5 AI Tools for Journalists That Are Actually Useful

Credit: DALL-E (via News Lens)

If there’s one thing we’ve discovered in the early days of OpenAI’s GPT Store, it’s that finding specific tools in it isn’t easy. The front page has just a few of the (presumably) many thousands of GPTs that users have submitted, with few indicators of their utility apart from whether or not they’re “trending.” Using the search field doesn’t give you a results page, only an autocompleted list of… the most popular ones? The ones OpenAI recommends? It’s unclear.

For journalists and creative professionals looking to take advantage of the GPT tools that many intrepid AI developers have created, it would take many hours of experimenting with different searches and trying out various tools to get any kind of payoff from a productivity standpoint. 

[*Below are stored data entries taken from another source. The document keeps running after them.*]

(* ===== verification/ShellViews.v ===== *)
(** * The frame around the pages, and where its links lead

    - [Navigation]: the sections of the three layouts (web/src/app/dashboard,
      admin and developer, layout.tsx) and the shell (web/src/components/nav-shell.tsx)
      as shown
    - [Routes]: the pages that exist under web/src/app, and the redirects among them
    - [ErrorStates]: web/src/components/error-state.tsx
    - [ReadyDialogs]: the dialogs of web/src/components/confirm-dialog.tsx
    - [SettingsView]: web/src/app/dashboard/settings/page.tsx
    - [SubscriptionView]: web/src/app/dashboard/billing/subscription/page.tsx

    Who is signed in, and the switcher's contexts, are [SessionGate] and [NavShell]. *)

From S2P Require Import Prelude JsString Json Browser Clipboard ApiTypes AuthStore SessionGate NavShell AccessControl AccessViews.
From S2P Require Import Search Feedback SearchViews View.

#[local] Open Scope nat_scope.

(** ** Navigation *)
Module Navigation.

Definition dashboard_sections : list NavSection := [
  mkNavSection "Gateway"
    [mkNavItem "/dashboard" "Overview"; mkNavItem "/dashboard/search" "Search"; mkNavItem "/dashboard/servers" "Servers";
     mkNavItem "/dashboard/tools" "Tools"; mkNavItem "/dashboard/playground" "Playground"];
  mkNavSection "Security"
    [mkNavItem "/dashboard/policies" "Policies"; mkNavItem "/dashboard/api-keys" "API Keys";
     mkNavItem "/dashboard/rate-limits" "Rate Limits"];
  mkNavSection "Observability"
    [mkNavItem "/dashboard/traffic" "Traffic"; mkNavItem "/dashboard/analytics" "Analytics"; mkNavItem "/dashboard/audit" "Audit Log"];
  mkNavSection "Organization"
    [mkNavItem "/dashboard/access-control" "Access Control"; mkNavItem "/dashboard/alerts" "Alerts";
     mkNavItem "/dashboard/notifications" "Notifications"; mkNavItem "/dashboard/integrations" "Integrations";
     mkNavItem "/dashboard/billing" "Usage"; mkNavItem "/dashboard/settings" "Settings"]].
Lemma between_later a b u hist : (forall p, p ∈ hist -> (rq_now p.1 <= u)%Q) -> (u <= b)%Q -> between k a b hist = between k a u hist.
Proof.
  intros Hpast Hb. unfold between. apply filter_ext_in. intros p Hp%list_elem_of_In. specialize (Hpast p Hp).
  do 2 f_equal. transitivity true; [|symmetry]; apply Qle_bool_iff; lra.
Qed.

Lemma filling_advance hist u u' r : (u <= u')%Q -> filling hist u r -> filling hist u' r.
Proof.
  intros Hu [Hs Hpast Hspent Hbound]. destruct (sound_later u u' r Hu Hs) as [Hs' Hheld].
  pose proof (refilled_bounds _ _ Hs') as Hb. split; try done.
  - intros p Hp. specialize (Hpast p Hp). lra.
  - intros a Ha. destruct (Qlt_le_dec u a) as [Hua|Hua].
    + rewrite (between_none a u' hist u) by done. change (inject_Z (Z.of_nat (length (@nil outcome)))) with 0%Q.
      assert (0 <= rate * (u' - a))%Q by (apply Qmult_le_0_compat; lra). lra.
    + rewrite (between_later a u' u) by done. specialize (Hspent a Hua). lra.
Qed.

Lemma between_snoc a b hist p :
  between k a b (hist ++ [p])%list =
  (between k a b hist ++ (if let_through k p && (Qle_bool a (rq_now p.1) && Qle_bool (rq_now p.1) b) then [p] else []))%list.
Proof. unfold between. by rewrite List.filter_app. Qed.

Lemma count_snoc a b hist p :
  (count (between k a b (hist ++ [p])%list) <= count (between k a b hist) + (if let_through k p then 1 else 0))%Q.
Proof.
  rewrite between_snoc, length_app. destruct (let_through k p); cbn [andb length]; [|rewrite Nat.add_0_r; lra].
  rewrite Nat2Z.inj_add, inject_Z_plus. destruct (_ && _); cbn [length].
  - change (inject_Z (Z.of_nat 1)) with 1%Q. lra.
  - change (inject_Z (Z.of_nat 0)) with 0%Q. lra.
Qed.
(** Settings, the database's answers, authentication, the environment and the
    upstream server; [None] of [forward] is an [UpstreamError]. *)
Record deployment := mkDeployment {
  authenticate : string -> option Subject;
  get_by_slug : string -> string -> option server;
  get_permissions_for_subject : Subject -> list ToolPermissionView;
  list_policies : string -> list RateLimitPolicyView;
  check_usage_cap : string -> bool;
  urlparse : string -> Upstream.parsed_url;
  environ : string -> option string;
  upstream_hosts : list string;
  environment : Upstream.Environment;
  rate_limit_default : string;
  auth_rate_limit_default : string;
  max_request_body_bytes : Z;
  max_response_body_bytes : Z;
  forward : outgoing -> option upstream_reply }.

(** A request's trips to Redis: the two checks of the limiter, which run a script
    each, and the session registry's commands in the handler's three places. *)
Inductive place := Validating | Terminating | Adopting.
Inductive redis_trip := PreAuthCheck | LimitCheck | SessionTrip (p : place) (c : command).

(** [redis_link] is what becomes of each trip. *)
Record http_request := mkHttp {
  server_of : string;
  client_ip : string;
  http_headers : Upstream.headers;
  http_body : string;
  dry_run : string;
  at_time : Q;
  redis_link : redis_trip -> outcome }.

Inductive response :=
| JsonError (status : Z) (rpc_id : option json) (code : Z) (message : string) (h : Upstream.headers)
| AcceptedResponse (h : Upstream.headers)
| DryRun (tool : option json) (method : string) (h : Upstream.headers)
| Streamed (status : Z) (content : string) (h : Upstream.headers)
| Filtered (status : Z) (body : json) (h : Upstream.headers)
| Plain (status : Z) (content : string) (h : Upstream.headers).

Inductive trace :=
| Audit (event outcome : string) (tool : option json) (rpc_method : string)
| Usage (requests tool_calls rbac_denials rate_limit_rejections : Z)
| Sent (o : outgoing).

(** Python's [int] of a number. *)
Definition int_of (q : Q) : Z := if Qle_bool 0 q then Qfloor q else Qceiling q.

Definition _rate_limit_headers (result : RateLimitResult) : Upstream.headers :=
  [("RateLimit-Limit", pretty (limit result)); ("RateLimit-Remaining", pretty (remaining result));
   ("RateLimit-Reset", pretty (int_of (reset_after_seconds result)))].

Definition retry_after (result : RateLimitResult) : string * string :=
  ("Retry-After", pretty (int_of (retry_after_seconds result))).

Definition pre_auth_policy (limit window : Z) : Limits.EffectivePolicy :=
  Limits.mkEffective RateLimitAlgorithm_sliding_window limit window None "tool".

(** [content_length.isdigit() and int(content_length) > max] *)
Definition declared_over (content_length : option string) (max : Z) : bool :=
  match content_length with
  | Some l => match parse_dec l with Some n => (max <? n)%Z | None => false end
  | None => false
  end.

Definition bearer (h : Upstream.headers) : string :=
  let authorization := default "" (Upstream.header "authorization" h) in
  trim (if startsWith authorization "Bearer " then sdrop 7 authorization else authorization).

Definition owner_of (s : Subject) (server_slug : string) : owner := mkOwner (su_tenant s) (su_id s) server_slug.

Section Proxy.
Context {R : Type} `{RedisLaws R}.
Variables (tostring : Q -> string) (random : string) (repr : json -> string).
Variable d : deployment.

(** A step: it may answer at once; Redis and the trace keep what was done. *)
Definition gate (A : Type) : Type := R -> list trace -> R * list trace * (response + A).

Definition pass {A} (a : A) : gate A := fun r l => (r, l, inr a).
Definition answer {A} (x : response) : gate A := fun r l => (r, l, inl x).
Definition emit (e : trace) : gate unit := fun r l => (r, (l ++ [e])%list, inr tt).
Definition on_redis {A} (f : R -> R * A) : gate A := fun r l => let '(r1, a) := f r in (r1, l, inr a).
(** A check of the limiter; [None] is a [RedisError]. *)
Definition on_limiter (x : outcome) (f : R -> R * option RateLimitResult) : gate (option RateLimitResult) :=
  match x with
  | Up => on_redis f
  | Unsent => pass None
  | ReplyLost => on_redis (fun r => ((f r).1, None))
  end.
Definition gbind {A B} (m : gate A) (f : A -> gate B) : gate B :=
  fun r l => match m r l with
             | (r1, l1, inr a) => f a r1 l1
             | (r1, l1, inl x) => (r1, l1, inl x)
             end.

Notation "'do' x <- m ; f" := (gbind m (fun x => f)) (at level 200, x name, m at level 100, f at level 200).
Notation "m ;; f" := (gbind m (fun _ => f)) (at level 100, right associativity).

Definition require {A} (o : option A) (x : response) : gate A := match o with Some a => pass a | None => answer x end.
Definition refuse_if (b : bool) (x : response) : gate unit := if b then answer x else pass tt.

Definition internal (rpc_id : option json) : response := JsonError 500 rpc_id Rpc.INTERNAL_ERROR "Internal server error" [].
Definition backend_down (rpc_id : option json) : response := JsonError 503 rpc_id Rpc.INTERNAL_ERROR "Rate limit backend unavailable" [].
(* ===== verification/ManagementApi.v ===== *)
(** * Rate limits of the management API (api/app/gateway/management_rate_limit.py)

    The middleware in front of every /v1 route: which bucket a route is counted
    in, and what becomes of a request when the limiter refuses or fails. *)

From S2P Require Import Prelude JsString Json JsonParse Browser ApiTypes Gateway Redis Limiter McpSessions McpProxy.

Open Scope string_scope.

Definition hex (c : ascii) : bool :=
  let n := code c in ((48 <=? n) && (n <=? 57) || (97 <=? n) && (n <=? 102) || (65 <=? n) && (n <=? 70))%N.

(** The pattern of a UUID: hexadecimal groups of 8, 4, 4, 4 and 12. *)
Definition is_uuid (s : string) : bool :=
  match JsString.split "-" s with
  | [a; b; c; e; f] =>
      forallb (fun g => sforall hex g) [a; b; c; e; f]
      && bool_decide (map String.length [a; b; c; e; f] = [8; 4; 4; 4; 12]%nat)
  | _ => false
  end.

(** One segment of a route. *)
Definition normal_part (parts : list string) (i : nat) (part : string) : string :=
  if is_uuid part then "{id}"
  else if (3 <=? i)%nat && bool_decide (parts !! 0%nat = Some "v1")
          && bool_decide (parts !! 1%nat ∈ [Some "servers"; Some "roles"; Some "api-keys"]) then
    if (i =? 2)%nat then (if bool_decide (parts !! 1%nat = Some "servers") then "{slug}" else "{id}")
    else if (i =? 3)%nat && bool_decide (parts !! 1%nat = Some "roles") then "{binding}"
    else part
  else part.

Definition parts_of (path : string) : list string := List.filter (fun p => negb (bool_decide (p = ""))) (JsString.split "/" path).

Definition _normalize_management_route (path : string) : string :=
  let parts := parts_of path in "/" +:+ join "/" (imap (normal_part parts) parts).

(** What the middleware does with a request. *)
Inductive outcome :=
| Next (added : Upstream.headers)
| TooManyRequests (h : Upstream.headers)
| Raised.

Record management_request := mkManagement {
  mr_path : string;
  mr_client_ip : string;
  mr_headers : Upstream.headers;
  mr_now : Q }.

Section Middleware.
Context {R : Type} `{RedisLaws R}.
Variables (tostring : Q -> string) (random : string).

(** Authentication, the tenant's policies and the configured default. *)
Variable authenticate : string -> option Subject.
Variable policies : string -> list RateLimitPolicyView.
Variable management_api_rate_limit_default : string.

Definition _authenticate_request (q : management_request) : option Subject :=
  let raw_token := bearer (mr_headers q) in
  if bool_decide (raw_token = "") then None else authenticate raw_token.

(** [None] of the policy raises; the limiter's [None] is a [RedisError]. *)
Definition _check_subject_rate_limit (q : management_request) (s : Subject) (r : R) : option (R * option RateLimitResult) :=
  let route := _normalize_management_route (mr_path q) in
  policy ← Limits.resolve_policy (Limits.mkRequest (Some (su_id s)) (Some (su_type s)) (Some "management_api") (Some route))
             (policies (su_tenant s)) management_api_rate_limit_default;
  Some (check tostring random (mkRequest (mr_now q) (su_tenant s) (su_id s) "management_api" route policy) r).

Definition _rate_limit_response (result : RateLimitResult) : outcome :=
  TooManyRequests (_rate_limit_headers result ++ [retry_after result])%list.

Definition pre_auth_key (client_ip : string) : string := "pre_auth:" +:+ client_ip.

(** After the check of the address. *)
Definition dispatch_subject (q : management_request) (r : R) : R * outcome :=
  match _authenticate_request q with
  | None => (r, Next [])
  | Some s =>
      match _check_subject_rate_limit q s r with
      | None => (r, Raised)
      | Some (r1, None) => (r1, Next [])
      | Some (r1, Some result) =>
          if allowed result then (r1, Next (_rate_limit_headers result)) else (r1, _rate_limit_response result)
      end
  end.

(** [dispatch], with the application's state in place. *)
Definition dispatch (q : management_request) (r : R) : R * outcome :=
  if negb (startsWith (mr_path q) "/v1/") then (r, Next [])
  else match Limits.parse_default management_api_rate_limit_default with
       | None => (r, Raised)
       | Some (mgmt_limit, mgmt_window) =>
           match check_sliding_window tostring random (pre_auth_key (mr_client_ip q)) (pre_auth_policy mgmt_limit mgmt_window) (mr_now q) (mr_now q) r with
           | (r1, Some result) => if allowed result then dispatch_subject q r1 else (r1, _rate_limit_response result)
           | (r1, None) => dispatch_subject q r1
           end
       end.

(** A bucket that holds another algorithm's state refuses nobody here: the
    request goes on without a limit, where the proxy answers 503. *)
Theorem management_fails_open q s (r : R) policy v e :
  startsWith (mr_path q) "/v1/" = true -> _authenticate_request q = Some s ->
  Limits.resolve_policy (Limits.mkRequest (Some (su_id s)) (Some (su_type s)) (Some "management_api") (Some (_normalize_management_route (mr_path q))))
    (policies (su_tenant s)) management_api_rate_limit_default = Some policy ->
  let lq := mkRequest (mr_now q) (su_tenant s) (su_id s) "management_api" (_normalize_management_route (mr_path q)) policy in
  look r (mr_now q) (key_for lq) = Some (mkEntry v e) ->
  match v, Limits.ef_algorithm policy with
  | HashV _, RateLimitAlgorithm_sliding_window | ZSetV _, RateLimitAlgorithm_token_bucket => True
  | _, _ => False
  end ->
  (dispatch_subject q r).2 = Next [].
Proof.
  intros Hp Ha Hpol lq HL Hv. unfold dispatch_subject, _check_subject_rate_limit. rewrite Ha, Hpol. cbn [mbind option_bind].
  pose proof (check_wrongtype tostring random lq r v e HL Hv) as Hc. fold lq. destruct (check tostring random lq r) as [r1 o].
  cbn in Hc. by subst o.
Qed.

(** The proxy's answer in the same situation. *)
Theorem proxy_fails_closed d q s tool rpc_id (r : R) l policy v e :
  policy_for d q s tool = Some policy ->
  look r (at_time q) (key_for (limiter_request q s tool policy)) = Some (mkEntry v e) ->
  match v, Limits.ef_algorithm policy with
  | HashV _, RateLimitAlgorithm_sliding_window | ZSetV _, RateLimitAlgorithm_token_bucket => True
  | _, _ => False
  end ->
  (check_rate_limit tostring random d q s tool rpc_id r l).2 = inl (backend_down rpc_id).
Proof.
  intros Hpol HL Hv. unfold check_rate_limit. rewrite Hpol. unfold gbind at 1. cbn [require pass].
  pose proof (check_wrongtype tostring random (limiter_request q s tool policy) r v e HL Hv) as Hc.
  rewrite gbind_eq. destruct (redis_link q LimitCheck); cbn [on_limiter]; [|done|];
    unfold on_redis; destruct (check tostring random (limiter_request q s tool policy) r) as [r1 o]; [|done]. cbn [snd] in Hc. by subst o.
Qed.
End Middleware.

(** The route of a server is not a template: a slug stays in it, so that every
    slug has a bucket of its own. *)
Theorem slug_stays_in_route slug :
  without "/" slug = true -> slug <> "" -> is_uuid slug = false ->
  _normalize_management_route ("/v1/servers/" +:+ slug +:+ "/health") = "/v1/servers/" +:+ slug +:+ "/health".
Proof.
  intros Hs Hne Hu. unfold _normalize_management_route.
  assert (parts_of ("/v1/servers/" +:+ slug +:+ "/health") = ["v1"; "servers"; slug; "health"]) as ->.
  { unfold parts_of. change ("/v1/servers/" +:+ slug +:+ "/health") with ("" +:+ String "/" ("v1" +:+ String "/" ("servers" +:+ String "/" (slug +:+ String "/" "health")))).
    rewrite !split_app by done. rewrite (split_without "/" "health") by done.
    cbn [List.filter]. rewrite (bool_decide_false (slug = "")) by done. done. }
  assert (normal_part ["v1"; "servers"; slug; "health"] 2 slug = slug) as Hslug by (unfold normal_part; by rewrite Hu).
  set (parts := ["v1"; "servers"; slug; "health"]) in *.
  change (imap (normal_part parts) parts) with [normal_part parts 0 "v1"; normal_part parts 1 "servers"; normal_part parts 2 slug; normal_part parts 3 "health"].
  by rewrite Hslug.
Qed.

Lemma stake_short n s : (String.length s <= n)%nat -> stake n s = s.
Proof. revert s. induction n as [|n IH]; intros [|c s] Hn; cbn in *; try done; [lia|]. f_equal. apply IH. lia. Qed.

Lemma sanitize_short n s :
  smap plain_char s = s -> s <> "" -> (String.length s <= n)%nat -> _sanitize_segment s n = s.
Proof. intros Hp Hne Hn. unfold _sanitize_segment. cbv zeta. by rewrite Hp, stake_short, bool_decide_false. Qed.

Lemma smap_sapp f s t : smap f (s +:+ t) = smap f s +:+ smap f t.
Proof. induction s as [|c s IH]; [done|]. rewrite app_cons. cbn [smap]. by rewrite IH. Qed.

Lemma length_sapp s t : String.length (s +:+ t) = (String.length s + String.length t)%nat.
Proof. induction s as [|c s IH]; [done|]. rewrite app_cons. cbn. by rewrite IH. Qed.

(** A slug a route can carry: short, without separators, not a UUID. *)
Definition plain_slug (slug : string) : bool :=
  without "/" slug && negb (bool_decide (slug = "")) && negb (is_uuid slug)
  && bool_decide (smap plain_char slug = slug) && (String.length slug <=? 150)%nat.

Lemma plain_slug_spec slug :
  plain_slug slug = true ->
  without "/" slug = true /\ slug <> "" /\ is_uuid slug = false /\ smap plain_char slug = slug /\ (String.length slug <= 150)%nat.
Proof. unfold plain_slug. intros Hs. bool_hyps. split_and!; try done. by apply Nat.leb_le. Qed.

(** With the default policy one caller has a budget for every slug it writes
    into the path, whether such a server exists or not. *)
Theorem fresh_slug_fresh_budget t s a b :
  plain_slug a = true -> plain_slug b = true -> without ":" t = true -> a <> b ->
  let key x := bucket_key "tool" t s "management_api" (_normalize_management_route ("/v1/servers/" +:+ x +:+ "/health")) in
  key a <> key b.
Proof.
  intros Ha Hb Ht Hab key. subst key. cbv beta.
  assert (forall x, plain_slug x = true ->
    _sanitize_segment (_normalize_management_route ("/v1/servers/" +:+ x +:+ "/health")) 200 = "/v1/servers/" +:+ x +:+ "/health") as Hx.
  { intros x (Hs & Hne & Hu & Hsm & Hlen)%plain_slug_spec. rewrite slug_stays_in_route by done.
    apply sanitize_short; [by rewrite !smap_sapp, Hsm|done|]. rewrite !length_sapp. cbn [String.length]. lia. }
  rewrite KeyFacts.tool_buckets_apart by done. rewrite !Hx by done. intros (_ & _ & _ & E). apply sapp_inj_l in E.
  apply plain_slug_spec in Ha as (Ha & _), Hb as (Hb & _). apply Hab.
  rewrite <- (take_until_app "/" a "health" Ha), <- (take_until_app "/" b "health" Hb). by f_equal.
Qed.

Lemma slug_stays_in_route_witness :
  _normalize_management_route "/v1/servers/abc-123/health" = "/v1/servers/abc-123/health".
Proof. apply (slug_stays_in_route "abc-123"); [reflexivity|discriminate|reflexivity]. Defined.

Lemma fresh_slug_fresh_budget_witness :
  bucket_key "tool" "acme" "ada" "management_api" (_normalize_management_route "/v1/servers/a/health")
  <> bucket_key "tool" "acme" "ada" "management_api" (_normalize_management_route "/v1/servers/b/health").
Proof. apply (fresh_slug_fresh_budget "acme" "ada" "a" "b"); [reflexivity|reflexivity|reflexivity|discriminate]. Defined.

(** The middleware counts, and lets an unauthenticated request through to the
    endpoint's own check. *)
Example dispatch_counts :
  (dispatch demo_text "0.17" (authenticate demo_deployment) (fun _ => []) "100/minute"
     (mkManagement "/v1/servers" "10.0.0.1" [("authorization", "Bearer pk_ada")] 0) fresh_redis).2
  = Next [("RateLimit-Limit", "100"); ("RateLimit-Remaining", "99"); ("RateLimit-Reset", "0")] /\
  (dispatch demo_text "0.17" (authenticate demo_deployment) (fun _ => []) "100/minute"
     (mkManagement "/v1/servers" "10.0.0.1" [] 0) fresh_redis).2 = Next [].
Proof. vm_compute. done. Qed.
(** [with open(p, encoding='utf-8') as f: f.read()] *)
Definition read_text (p : pystr) : M pystr := λ w,
  match files w !! p with
  | Some b => (require UnicodeDecodeError (decode b), w)
  | None => (Raise OSError, w)
  end.

Definition read_bytes (p : pystr) : M bytes := λ w,
  (require OSError (files w !! p), w).

(** [enumerate(l, start)] *)
Fixpoint enumerate {A : Type} (start : nat) (l : list A) : list (nat * A) :=
  match l with
  | [] => []
  | x :: t => (start, x) :: enumerate (S start) t
  end.

(** A [for] loop whose body may raise. *)
Fixpoint for_each {A : Type} (l : list A) (body : A → M unit) : M unit :=
  match l with
  | [] => mret ()
  | x :: t => body x;; for_each t body
  end.

(** ** Sorting

    [sorted(l, key=f)] is a stable sort on keys computed once per
    element; a stable sort has one possible outcome
    ([stable_sort_unique] below), produced here by insertion. *)
Section Sorted.
Context {A : Type} (key : A → Z).

Fixpoint insert_by (x : A) (l : list A) : list A :=
  match l with
  | [] => [x]
  | y :: t =>
    if (key x <=? key y)%Z then x :: y :: t else y :: insert_by x t
  end.

Fixpoint sorted_by (l : list A) : list A :=
  match l with
  | [] => []
  | x :: t => insert_by x (sorted_by t)
  end.
End Sorted.

(** [result] version of map, stopping at the first exception. *)
Fixpoint map_result {A B : Type} (f : A → result B) (l : list A) : result (list B) :=
  match l with
  | [] => Ok []
  | x :: t => y ← f x; ys ← map_result f t; Ok (y :: ys)
  end.
(** * The paginated form crawler of [Emphasoft/main_async.py]

    A shallow embedding of the crawler: the helpers on Python strings it
    relies on, the rows of a listing page, the per-page aggregation
    ([is_key_in_dict], [parse_page_forms_json]), the fetcher ([load_page]),
    the downloader ([save_page_form_pdf]) and the pagination loop ([main]),
    followed by the properties of each. *)

From Stdlib Require Import ZArith Ascii String List Lia Permutation.
From stdpp Require Import base option list strings pretty gmap.

Open Scope string_scope.
Open Scope list_scope.
Open Scope Z_scope.

(** ** Python values used by the program *)

(** Python [str] values are modelled as Rocq strings, one character per code
    point below 256; [bytes] values as lists of bytes. *)
Definition bytes : Type := list Byte.byte.

(** The exceptions the program can meet.  All of them derive from
    [Exception], so a bare [except Exception] catches each one. *)
Inductive exc : Type :=
  | AttributeError   (* attribute access on [None], or a missing attribute *)
  | ValueError       (* [int()] on a text that is no integer literal; NUL in a path *)
  | KeyError         (* [attrs['href']] on a link without target *)
  | IndexError       (* a list index out of range *)
  | TypeError        (* a value of the wrong type handed to a library *)
  | ClientError      (* transport-level failure raised by [session.get] *)
  | FileExistsError      (* [mkdir] on the path of a regular file *)
  | NotADirectoryError   (* a regular file where a directory is needed *)
  | FileNotFoundError    (* [open] in a directory that does not exist *)
  | IsADirectoryError.   (* [open] for writing on a directory *)

(** A computation that returns or raises. *)
Definition Res (A : Type) : Type := exc + A.

Definition res_bind {A B} (m : Res A) (f : A -> Res B) : Res B :=
  match m with
  | inl e => inl e
  | inr a => f a
  end.

(** ** String helpers *)

Module PyStr.

(** [c.isspace()] for a code point below 256. *)
Definition isspace (c : ascii) : bool :=
  let n := N_of_ascii c in
  ((9 <=? n) && (n <=? 13) || (28 <=? n) && (n <=? 32)
   || (n =? 133) || (n =? 160))%N.

Fixpoint lstrip (s : string) : string :=
  match s with
  | String c s' => if isspace c then lstrip s' else s
  | EmptyString => EmptyString
  end.

Definition rstrip (s : string) : string :=
  String.rev (lstrip (String.rev s)).

(** [s.strip()] *)
Definition strip (s : string) : string := rstrip (lstrip s).

(** [s.split(sep, 1)[0]]: the text before the first occurrence of [sep],
    or all of [s] when [sep] does not occur. *)
Fixpoint split_head (sep s : string) : string :=
  if String.prefix sep s then EmptyString
  else match s with
       | String c s' => String c (split_head sep s')
       | EmptyString => EmptyString
       end.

Luckily, we’ve done that for you.

After scouring the GPT Store for tools that are directly applicable to the research, editing, and many other tasks that go into producing good articles, we’ve selected five that we think are worth considering adding to your workflow. For smaller editorial teams and independent creators in particular, these are helpful in speeding up a good chunk of the “chrome” around article writing — the ancillary but important parts of the process that are often afterthoughts.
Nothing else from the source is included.